Germaine Dufy, Paris (by inheritance from the artist)
Gérard Oury, Paris (by descent from the above)
Wildenstein & Co., New York (acquired from the above in 1971)
Mr. and Mrs. John Hay Whitney (acquired from the above on December 15, 1971)
Dufy claimed that the decisive turning point in his career occurred at the Salon d’Automne of 1905, where he saw Matisse’s revolutionary painting, Luxe, calme et volupté. At that point, claimed Dufy, “I understood the new raison d’être of painting and impressionist realism lost its charm for me as I beheld this miracle of the creative imagination at play, in color and drawing” (quoted in Jacques Lassaigne, Dufy, New York, n.d., p. 22). Influenced by the Fauves, Dufy incorporated the same bright hues in his own work, but he also personalized his style by incorporating softer colors such as pale pink, aqua, and yellow, and the use of black, a color banned from the Fauve palette. These colors offered a wide range of options for depicting outdoor scenes, which often featured racehorses at Deauville, the casino at Nice, or lively coastal scenes, such as the present work.
Although the present work has historically been known as Fête au Havre, the site depicted is, in fact, the neighboring town of Sainte-Adresse (see fig. 1). Dufy painted Fête à Sainte-Adresse in 1906, which proved to be a seminal year in the career of the young artist. He exhibited in both the Salon des Indépendants and the Salon d’Automne, and opened his first one-man show at the gallery of Berthe Weill in Paris. Moreover, 1906 heralded Dufy’s widespread recognition as an artist and marked the advent of his Fauve years. As Dora Perez-Tibi has noted, “He had become aware of the need to recreate observed reality in terms of his own ‘reality,’ and now went on to elaborate his theory of ‘couleur-lumière,’ with which he experimented during these two years, and which he would apply to his entire oeuvre: ‘I was spontaneously led towards what was to become my real preoccupation. I had discovered a system, whose theory was this: to follow the light of the sun is a waster of time. Light in painting is something completely different: it is a light distributed throughout the composition, a ‘couleur-lumière’” (Dora Perez-Tibi, Dufy, New York, 1989, pp. 23-24).

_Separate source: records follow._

Record MintRes : Type := mkMintRes { mres_device_id : string; mres_minted_credits : Z; mres_balance_credits : Z }.
Definition mint (principal : AuthPrincipal) (dev : string) (amount : Z) (note : option string) : Http Db MintRes :=
  _ ← require_static principal;
  _ ← ensures (negb (amount <=? 0)) (BadRequest "amount must be > 0");
  _ ← require_pool;
  balance ← commits (context sql_text "admin_mint") (admin_mint now dev amount (default "admin top-up" note));
  mret (mkMintRes dev amount balance).

Definition migrate_share_keys (new_funding_id new_contribution_id : string -> string) (principal : AuthPrincipal)
    : Http Db ShareKeyMigrationReport :=
  _ ← require_static principal;
  _ ← require_pool;
  commits (context sql_text "migrate") (migrate_unfunded_share_keys new_funding_id new_contribution_id now).

Definition pending_withdrawals (principal : AuthPrincipal) : Http Db (list (string * WithdrawalRow)) :=
  _ ← require_static principal;
  _ ← require_pool;
  reads (fun db => Ok (list_pending_withdrawals 100 db)).

Definition onchain_context (what : string) (e : AccountOnchainError) : GatewayError :=
  Other (Bail (what +:+ ": " +:+ onchain_text sql_text e)).
Definition complete_withdrawal (meanwhile : Db -> Db) (principal : AuthPrincipal) (request_id tx_signature : string)
    : Http Db (string * WithdrawalRow) :=
  _ ← require_static principal;
  _ ← require_pool;
  pending ← reads (fun db => ok_or (BadRequest "no pending withdrawal for request id")
    (w ← get_withdrawal_by_request request_id db; if bool_decide (wd_status w.2 = "pending") then Some w.2 else None));
  verified ← lift (map_err (fun e => BadRequest ("payout verification failed: " +:+ payout_text e))
    (verify_treasury_payout cfg tx_signature (wd_destination_address pending) (wd_amount_usdc_cents pending)));
  _ ← awaits meanwhile;
  commits (onchain_context "complete-withdrawal")
    (complete_account_withdrawal_from_treasury now request_id (vp_tx_signature verified)).

Definition reject_withdrawal (principal : AuthPrincipal) (request_id : string) (reason : option string)
    : Http Db (string * WithdrawalRow) :=
  _ ← require_static principal;
  _ ← require_pool;
  commits (onchain_context "reject-withdrawal") (reject_account_withdrawal now request_id reason).
(* ===== verification/Server.v ===== *)
(** * The money server

    The routes of [gateway/src/main.rs] that read or move money, with the bearer
    check of [auth.rs] in front of the protected ones: one request over the
    store.  The theorems of [ServerFacts] are about this server. *)

From S2P Require Import Prelude Db RustStr Merkle Wallet ShareKeys Settlement Accounts Onchain Referrals ApiKeys Sessions.
From S2P Require Import Auth PinWire Solana Http AccountHandlers AdminHandlers Solvency.

Open Scope string_scope.
Open Scope list_scope.
Open Scope Z_scope.

Record Headers : Type := mkHeaders { hd_authorization : option string; hd_x_api_key : option string }.

Inductive Request : Type :=
(** Protected. *)
| RLinkAccount (claim_id : string) (req : LinkAccountReq)
| REmailCodeRequest (id code email : string)
| REmailCodeVerify (email code : string)
| RSummary
| RSession
| RLogout
| ROnchain
| RDepositIntent (deposit_id : string) (req : AccountOnchainDepositIntent)
| RDepositTreasury (deposit_id tx_signature : string)
| RWithdraw (withdrawal_id : string) (req : AccountWithdrawalRequest)
| RWithdrawals (limit : Z)
| RSweep (target : string)
| RSend (req : SendReq)
| RRemoveDevice (target : string)
| RCreateKey (key_id secret : string) (req : CreateKeyReq)
| RListKeys
| RGetKey (key_id : string)
| RUpdateKey (key_id : string) (req : UpdateKeyReq)
| RDeleteKey (key_id : string)
| RCurrentKey
| RCredits
| RBalance
| RTransactions (limit : Z) (include_availability : bool)
| RWalletSend (req : SendReq)
| RUsername (username : string)
| RReferralCode (new_code : string)
| RMintShare (ids : MintIds) (req : MintReq)
| RListShare
| RFundShare (contribution_id : string) (req : FundReq)
| RRevokeShare (key_id : string)
| RAdminMint (dev : string) (amount : Z) (note : option string)
| RMigrate (new_funding_id new_contribution_id : string -> string)
| RPendingWithdrawals
| RComplete (request_id tx_signature : string)
| RReject (request_id : string) (reason : option string)
| RRefundExpired
| RReset
(** Public. *)
| RExchange (claim_id token : string) (req : ExchangeReq)
| RLoginRequest (id code link_token email : string)
| RLoginVerify (token session_id email code : string) (dev device_name : option string)
| RLoginLink (token session_id link_token : string)
| RFundingPreview (funding_id : string)
| RSolvency (spot : result string Json).

Definition void {S A} (h : Http S A) : Http S unit := _ ← h; mret tt.

(** What is configured, and the crates. *)
Record ServerConfig : Type := mkServerConfig {
  sc_sql_text : SqlError -> string;
  sc_hash_token : string -> string;
  sc_sha256_hex : string -> string;
  sc_base64_decode : string -> option (list byte);
  sc_invalid_pubkey : string;
  sc_tokens : TokenTable;
  sc_solana : SolanaConfig;
  sc_issuers : ShareKeyIssuers;
  sc_mailer : Mailer
}.

Section Serve.
Context `{WireCrates} `{Crates} (sc : ServerConfig).

(** [require_bearer] in front of a handler. *)
Definition protected {A} (now : Z) (hd : Headers) (h : AuthPrincipal -> Http Db A) : Http Db A := fun db =>
  match require_bearer (sc_hash_token sc) (sc_sha256_hex sc) now (sc_tokens sc) (hd_authorization hd) (hd_x_api_key hd) db with
  | (Ok principal, db) => h principal db
  | (Err status, db) => (Err (Rejected status), db)
  end.

Definition serve (node : SolanaNode) (now : Z) (meanwhile : Db -> Db) (hd : Headers) (req : Request) : Http Db unit :=
  let sql_text := sc_sql_text sc in
  let cfg := sc_solana sc in
  let auth := hd_authorization hd in
  let sha := sc_sha256_hex sc in
  let behind {A} (h : AuthPrincipal -> Http Db A) := protected now hd (fun p => void (h p)) in
  match req with
  | RLinkAccount claim_id req => behind (fun p => link_account sql_text now claim_id p req)
  | REmailCodeRequest id code email =>
      behind (fun _ => email_code_request sql_text sha (sc_mailer sc) now meanwhile id code email)
  | REmailCodeVerify email code => behind (fun _ => email_code_verify sql_text sha now email code)
  | RSummary => behind (summary sql_text)
  | RSession => behind session
  | RLogout => behind (fun p => logout sha now p auth)
  | ROnchain => behind (fun _ => onchain sql_text now auth)
  | RDepositIntent deposit_id req => behind (fun _ => deposit_intent sql_text cfg now meanwhile deposit_id auth req)
  | RDepositTreasury deposit_id sig => behind (fun _ => deposit_treasury sql_text cfg now meanwhile deposit_id auth sig)
  | RWithdraw withdrawal_id req => behind (fun _ => withdraw sql_text cfg now meanwhile withdrawal_id auth req)
  | RWithdrawals limit => behind (fun _ => withdrawals sql_text now auth limit)
  | RSweep target => behind (fun p => sweep_device now p target)
  | RSend req => behind (fun p => send sql_text now p req)
  | RRemoveDevice target => behind (fun p => remove_device p target)
  | RCreateKey key_id secret req => behind (fun p => create now (sc_hash_token sc) key_id secret p req)
  | RListKeys => behind list_keys
  | RGetKey key_id => behind (fun p => get_key p key_id)
  | RUpdateKey key_id req => behind (fun p => update p key_id req)
  | RDeleteKey key_id => behind (fun p => delete_key p key_id)
  | RCurrentKey => behind current
  | RCredits => behind credits
  | RBalance => behind (fun _ => balance now auth)
  | RTransactions limit include_availability => behind (fun _ => transactions now auth limit include_availability)
  | RWalletSend req => behind (fun _ => wallet_send sql_text now auth req)
  | RUsername username => behind (fun _ => set_username_handler now auth username)
  | RReferralCode new_code => behind (fun _ => referral_code sql_text now new_code auth)
  | RMintShare ids req => behind (fun p => mint sql_text now (sc_issuers sc) ids p req)
  | RListShare => behind list_share
  | RFundShare contribution_id req => behind (fun p => fund now contribution_id p req)
  | RRevokeShare key_id => behind (fun p => revoke now p key_id)
  | RAdminMint dev amount note => behind (fun p => Admin.mint sql_text now p dev amount note)
  | RMigrate nf nc => behind (Admin.migrate_share_keys sql_text now nf nc)
  | RPendingWithdrawals => behind Admin.pending_withdrawals
  | RComplete request_id sig => behind (fun p => Admin.complete_withdrawal sql_text cfg now meanwhile p request_id sig)
  | RReject request_id reason => behind (fun p => Admin.reject_withdrawal sql_text now p request_id reason)
  | RRefundExpired => behind (Admin.refund_expired now)
  | RReset => behind (Admin.reset sql_text)
  | RExchange claim_id token req =>
      void (exchange sql_text now (sc_base64_decode sc) (sc_invalid_pubkey sc) claim_id token req)
  | RLoginRequest id code link email => void (login_request sql_text sha (sc_mailer sc) now meanwhile id code link email)
  | RLoginVerify token sid email code dev name => void (login_verify sql_text sha now token sid email code dev name)
  | RLoginLink token sid link => void (login_link sql_text sha now token sid link)
  | RFundingPreview funding_id => void (funding_preview now funding_id)
  | RSolvency spot => void (solvency cfg spot)
  end.
End Serve.
(** ** What is issued *)

Definition step_cap (extra : Z) (s : Step) : Z :=
  match s with SOp op => issue_cap op | SMeanwhile => extra | SReset => 0 end.
Definition fine (s : Step) : Prop :=
  match s with SOp op => op_ok op /\ settles op = false /\ 0 <= issue_cap op | SMeanwhile => True | SReset => False end.
Definition issuance (now : Z) (hd : Headers) (req : Request) (db : Db) : Z :=
  match req with
  | RAdminMint _ x _ => match principal_of sc now hd db with Ok (PStatic _) => Z.max x 0 | _ => 0 end
  | RLinkAccount _ _ | RExchange _ _ _ => join_cap
  | _ => 0
  end.
Lemma run_keeps mid extra l db : LedgerSafeAlways extra mid -> 0 <= extra -> Forall fine l -> ledger_inv db ->
  keeps (zsum (step_cap extra <$> l)) db (run mid l db).
Proof.
  intros Hm Hx Hl. revert db. induction Hl as [|s l Hs _ IH]; intros db Hi; [by apply keeps_refl|].
  change (run mid (s :: l) db) with (run mid l (run_step mid s db)). rewrite fmap_cons, zsum_cons.
  assert (keeps (step_cap extra s) db (run_step mid s db)) as [Hi1 Hb1].
  { destruct s as [op| |]; [|done|by apply Hm]. destruct Hs as (Hok & Hse & _). by apply (op_safe_always op Hok Hse). }
  destruct (IH _ Hi1) as [Hi2 Hb2]. split; [done|lia].
Qed.
Lemma caps_take extra k l : 0 <= extra -> Forall fine l -> zsum (step_cap extra <$> take k l) <= zsum (step_cap extra <$> l).
Proof.
  intros Hx Hl. revert k. induction Hl as [|s l Hs _ IH]; intros k; [by rewrite take_nil|].
  assert (0 <= step_cap extra s) by (destruct s; simpl; [apply Hs|done|done]).
  destruct k as [|k]; cbn [take]; rewrite ?fmap_cons, ?zsum_cons; [|specialize (IH k); lia].
  pose proof (IH 0%nat : 0 <= _). change (0 <= step_cap extra s + zsum (step_cap extra <$> l)). lia.
Qed.
Lemma plan_fine node now hd req p db : req <> RReset -> Forall fine (plan sc node now p hd req db).
Proof.
  intros Hr. destruct req; try done; cbn [plan]; unfold when_header, when_token, when_device, when_static; repeat case_match;
    repeat (constructor; [repeat split; cbn; try lia; done|]); try constructor.
Qed.
Lemma public_fine now req db : Forall fine (public_plan sc now req db).
Proof.
  assert (0 <= join_cap) by done.
  destruct req; try done; cbn [public_plan]; unfold login_plan; repeat case_match;
    repeat (constructor; [repeat split; cbn; try lia; done|]); try constructor.
Qed.
Lemma bearer_fine now hd db : Forall fine (bearer_plan sc now hd db).
Proof. unfold bearer_plan. repeat case_match; repeat (constructor; [done|]); constructor. Qed.
Lemma bearer_caps extra now hd db : zsum (step_cap extra <$> bearer_plan sc now hd db) = 0.
Proof. unfold bearer_plan. repeat case_match; done. Qed.
Lemma whole_fine node now mid hd req db : req <> RReset -> Forall fine (whole_plan sc node now mid hd req db).
Proof.
  intros Hr. unfold whole_plan. destruct (is_public req); [apply public_fine|]. apply Forall_app. split; [apply bearer_fine|].
  destruct (principal_of sc now hd db); [by apply plan_fine|constructor].
Qed.
Lemma whole_caps extra node now mid hd req db : 0 <= extra ->
  zsum (step_cap extra <$> whole_plan sc node now mid hd req db) <= issuance now hd req db + extra.
Proof.
  intros Hx. assert (0 <= join_cap) by done. unfold whole_plan. destruct (is_public req) eqn:Hp.
  - destruct req; try discriminate Hp; cbn [public_plan issuance]; unfold login_plan; repeat case_match; cbn; lia.
  - rewrite fmap_app, zsum_app, bearer_caps. destruct (principal_of sc now hd db) as [p|st] eqn:E.
    2:{ destruct req; cbn [issuance]; rewrite ?E; cbn; lia. }
    destruct req; try discriminate Hp; cbn [plan issuance]; unfold when_header, when_token, when_device, when_static; rewrite ?E;
      repeat case_match; subst; try discriminate; cbn; lia.
Qed.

By the beginning of the twentieth century, the Normandy coast had become a popular tourist destination, and was depicted in the work of many well-known artists, including Claude Monet. Like his colleague Albert Marquet, whom Dufy befriended in the early years of his career, Dufy was drawn to the region for the light and festive atmosphere of the coastal towns (see fig. 2). Fête à Sainte-Adresse stands out as a particularly detailed and complex composition from this period. The crowd of vacationers along the promenade in the lower right of the canvas is depicted from above, allowing a broad view of the beach and the buildings of Sainte-Adresse in the background, while the curve of the water and beach extends beyond the crowd, bisecting the canvas and creating a unique and visually stimulating composition.
Fig. 1, Photograph of the beach at Sainte-Adresse in 1905.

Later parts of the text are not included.